▶ [What to produce]:
Word for word, retype the entire listing.

▶ [Data for review]:
(* ===== verification/MqfsFacts.v ===== *)
(** * mqfs: facts on buffers

    The writes under way complete at unknown moments.  [settled] is what a
    buffer looks like once its write is over; it does not depend on the moment,
    and the facts are about it. *)

From S2P Require Import Prelude Mqfs.

Lemma bhs_upd b f s : bhs (upd_bh b f s) b = f (bhs s b).
Proof. unfold upd_bh. destruct s; simpl. by rewrite fn_lookup_alter. Qed.

Lemma bhs_upd_ne b c f s : c <> b -> bhs (upd_bh b f s) c = bhs s c.
Proof. intros Hne. unfold upd_bh. destruct s; simpl. by rewrite fn_lookup_alter_ne by done. Qed.

Lemma upd_bh_rest b f s : upd_bh b f s = s <| bhs := bhs (upd_bh b f s) |>.
Proof. by destruct s. Qed.

Section buffers.
Context (io_ok : nat -> bool).

Definition settle (b : nat) (x : mbuf) : mbuf :=
  if locked x then x <| locked := false |> <| uptodate := io_ok b |> <| b_count ::= fun n => n - 1 |> else x.

Definition settled (s : mfs) (b : nat) : mbuf := settle b (bhs s b).

(** [s'] is [s] but for writes that completed: nothing else has changed, no
    settled buffer has, and no buffer was locked. *)
Record quiesce (s s' : mfs) : Prop := mk_quiesce {
  q_rest : s' = s <| bhs := bhs s' |> <| schedule := schedule s' |>;
  q_settled : forall b, settled s' b = settled s b;
  q_locked : forall b, locked (bhs s' b) = true -> locked (bhs s b) = true;
}.

#[export] Instance quiesce_preorder : PreOrder quiesce.
Proof.
  split.
  - intros s. split; [by destruct s|done|done].
  - intros s1 s2 s3 [R1 S1 L1] [R2 S2 L2]. split.
    + rewrite R2, R1. by destruct s1.
    + intros b. by rewrite S2.
    + auto.
Qed.

Lemma settle_locked b x : locked (settle b x) = false.
Proof. unfold settle. destruct (locked x) eqn:E; [by destruct x|done]. Qed.

Lemma settle_idemp b x : settle b (settle b x) = settle b x.
Proof. unfold settle at 1. by rewrite settle_locked. Qed.

Lemma settle_keeps b x :
  dirty (settle b x) = dirty x /\ b_assoc_map (settle b x) = b_assoc_map x /\ was_req (settle b x) = was_req x.
Proof. unfold settle. destruct (locked x); by destruct x. Qed.

Lemma quiesce_keeps s s' b : quiesce s s' ->
  dirty (bhs s' b) = dirty (bhs s b) /\ b_assoc_map (bhs s' b) = b_assoc_map (bhs s b).
Proof.
  intros [_ Hs _]. specialize (Hs b). unfold settled in Hs.
  destruct (settle_keeps b (bhs s' b)) as (D' & A' & _), (settle_keeps b (bhs s b)) as (D & A & _). split; congruence.
Qed.

Lemma complete_bhs b s : bhs (complete io_ok b s) = <[b := settle b (bhs s b)]> (bhs s) \/ complete io_ok b s = s.
Proof.
  unfold complete, settle. destruct (locked (bhs s b)) eqn:E; [left|by right].
  unfold upd_bh. destruct s; simpl in *. reflexivity.
Qed.

Lemma complete_quiesce b s : quiesce s (complete io_ok b s).
Proof.
  destruct (complete_bhs b s) as [E|E].
  2:{ rewrite E. reflexivity. }
  split.
  - unfold complete. destruct (locked _); by destruct s.
  - intros c. unfold settled. rewrite E. destruct (decide (b = c)) as [<-|Hne].
    + by rewrite fn_lookup_insert, settle_idemp.
    + by rewrite fn_lookup_insert_ne.
  - intros c. rewrite E. destruct (decide (b = c)) as [<-|Hne].
    + by rewrite fn_lookup_insert, settle_locked.
    + by rewrite fn_lookup_insert_ne.
Qed.

Lemma complete_settled b s : bhs (complete io_ok b s) b = settled s b.
Proof.
  unfold settled, settle, complete. destruct (locked (bhs s b)) eqn:E; [|done].
  unfold upd_bh. destruct s; simpl in *. by rewrite fn_lookup_alter.
Qed.

Lemma yield_quiesce s : runs (yield_ io_ok) s (fun _ s' => quiesce s s').
Proof.
  unfold yield_. apply runs_modify. destruct (schedule s) as [|bs rest]; [reflexivity|].
  transitivity (s <| schedule := rest |>).
  { split; by destruct s. }
  induction bs as [|b bs IH]; simpl; [reflexivity|]. etrans; [apply IH|apply complete_quiesce].
Qed.

Lemma wait_quiesce b s : runs (wait_on_buffer io_ok b) s (fun _ s' => quiesce s s' /\ bhs s' b = settled s b).
Proof. apply runs_modify. split; [apply complete_quiesce|apply complete_settled]. Qed.

(** ** Writing a dirty buffer *)

(** A buffer after it was written. *)
Definition written (b : nat) (x : mbuf) : mbuf :=
  x <| dirty := false |> <| was_req := true |> <| uptodate := io_ok b |>.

▶ [Answer for the task]:
(* ===== verification/MqfsFacts.v ===== *)
(** * mqfs: facts on buffers

    The writes under way complete at unknown moments.  [settled] is what a
    buffer looks like once its write is over; it does not depend on the moment,
    and the facts are about it. *)

From S2P Require Import Prelude Mqfs.

Lemma bhs_upd b f s : bhs (upd_bh b f s) b = f (bhs s b).
Proof. unfold upd_bh. destruct s; simpl. by rewrite fn_lookup_alter. Qed.

Lemma bhs_upd_ne b c f s : c <> b -> bhs (upd_bh b f s) c = bhs s c.
Proof. intros Hne. unfold upd_bh. destruct s; simpl. by rewrite fn_lookup_alter_ne by done. Qed.

Lemma upd_bh_rest b f s : upd_bh b f s = s <| bhs := bhs (upd_bh b f s) |>.
Proof. by destruct s. Qed.

Section buffers.
Context (io_ok : nat -> bool).

Definition settle (b : nat) (x : mbuf) : mbuf :=
  if locked x then x <| locked := false |> <| uptodate := io_ok b |> <| b_count ::= fun n => n - 1 |> else x.

Definition settled (s : mfs) (b : nat) : mbuf := settle b (bhs s b).

(** [s'] is [s] but for writes that completed: nothing else has changed, no
    settled buffer has, and no buffer was locked. *)
Record quiesce (s s' : mfs) : Prop := mk_quiesce {
  q_rest : s' = s <| bhs := bhs s' |> <| schedule := schedule s' |>;
  q_settled : forall b, settled s' b = settled s b;
  q_locked : forall b, locked (bhs s' b) = true -> locked (bhs s b) = true;
}.

#[export] Instance quiesce_preorder : PreOrder quiesce.
Proof.
  split.
  - intros s. split; [by destruct s|done|done].
  - intros s1 s2 s3 [R1 S1 L1] [R2 S2 L2]. split.
    + rewrite R2, R1. by destruct s1.
    + intros b. by rewrite S2.
    + auto.
Qed.

Lemma settle_locked b x : locked (settle b x) = false.
Proof. unfold settle. destruct (locked x) eqn:E; [by destruct x|done]. Qed.

Lemma settle_idemp b x : settle b (settle b x) = settle b x.
Proof. unfold settle at 1. by rewrite settle_locked. Qed.

Lemma settle_keeps b x :
  dirty (settle b x) = dirty x /\ b_assoc_map (settle b x) = b_assoc_map x /\ was_req (settle b x) = was_req x.
Proof. unfold settle. destruct (locked x); by destruct x. Qed.

Lemma quiesce_keeps s s' b : quiesce s s' ->
  dirty (bhs s' b) = dirty (bhs s b) /\ b_assoc_map (bhs s' b) = b_assoc_map (bhs s b).
Proof.
  intros [_ Hs _]. specialize (Hs b). unfold settled in Hs.
  destruct (settle_keeps b (bhs s' b)) as (D' & A' & _), (settle_keeps b (bhs s b)) as (D & A & _). split; congruence.
Qed.

Lemma complete_bhs b s : bhs (complete io_ok b s) = <[b := settle b (bhs s b)]> (bhs s) \/ complete io_ok b s = s.
Proof.
  unfold complete, settle. destruct (locked (bhs s b)) eqn:E; [left|by right].
  unfold upd_bh. destruct s; simpl in *. reflexivity.
Qed.

Lemma complete_quiesce b s : quiesce s (complete io_ok b s).
Proof.
  destruct (complete_bhs b s) as [E|E].
  2:{ rewrite E. reflexivity. }
  split.
  - unfold complete. destruct (locked _); by destruct s.
  - intros c. unfold settled. rewrite E. destruct (decide (b = c)) as [<-|Hne].
    + by rewrite fn_lookup_insert, settle_idemp.
    + by rewrite fn_lookup_insert_ne.
  - intros c. rewrite E. destruct (decide (b = c)) as [<-|Hne].
    + by rewrite fn_lookup_insert, settle_locked.
    + by rewrite fn_lookup_insert_ne.
Qed.

Lemma complete_settled b s : bhs (complete io_ok b s) b = settled s b.
Proof.
  unfold settled, settle, complete. destruct (locked (bhs s b)) eqn:E; [|done].
  unfold upd_bh. destruct s; simpl in *. by rewrite fn_lookup_alter.
Qed.

Lemma yield_quiesce s : runs (yield_ io_ok) s (fun _ s' => quiesce s s').
Proof.
  unfold yield_. apply runs_modify. destruct (schedule s) as [|bs rest]; [reflexivity|].
  transitivity (s <| schedule := rest |>).
  { split; by destruct s. }
  induction bs as [|b bs IH]; simpl; [reflexivity|]. etrans; [apply IH|apply complete_quiesce].
Qed.

Lemma wait_quiesce b s : runs (wait_on_buffer io_ok b) s (fun _ s' => quiesce s s' /\ bhs s' b = settled s b).
Proof. apply runs_modify. split; [apply complete_quiesce|apply complete_settled]. Qed.

(** ** Writing a dirty buffer *)

(** A buffer after it was written. *)
Definition written (b : nat) (x : mbuf) : mbuf :=
  x <| dirty := false |> <| was_req := true |> <| uptodate := io_ok b |>.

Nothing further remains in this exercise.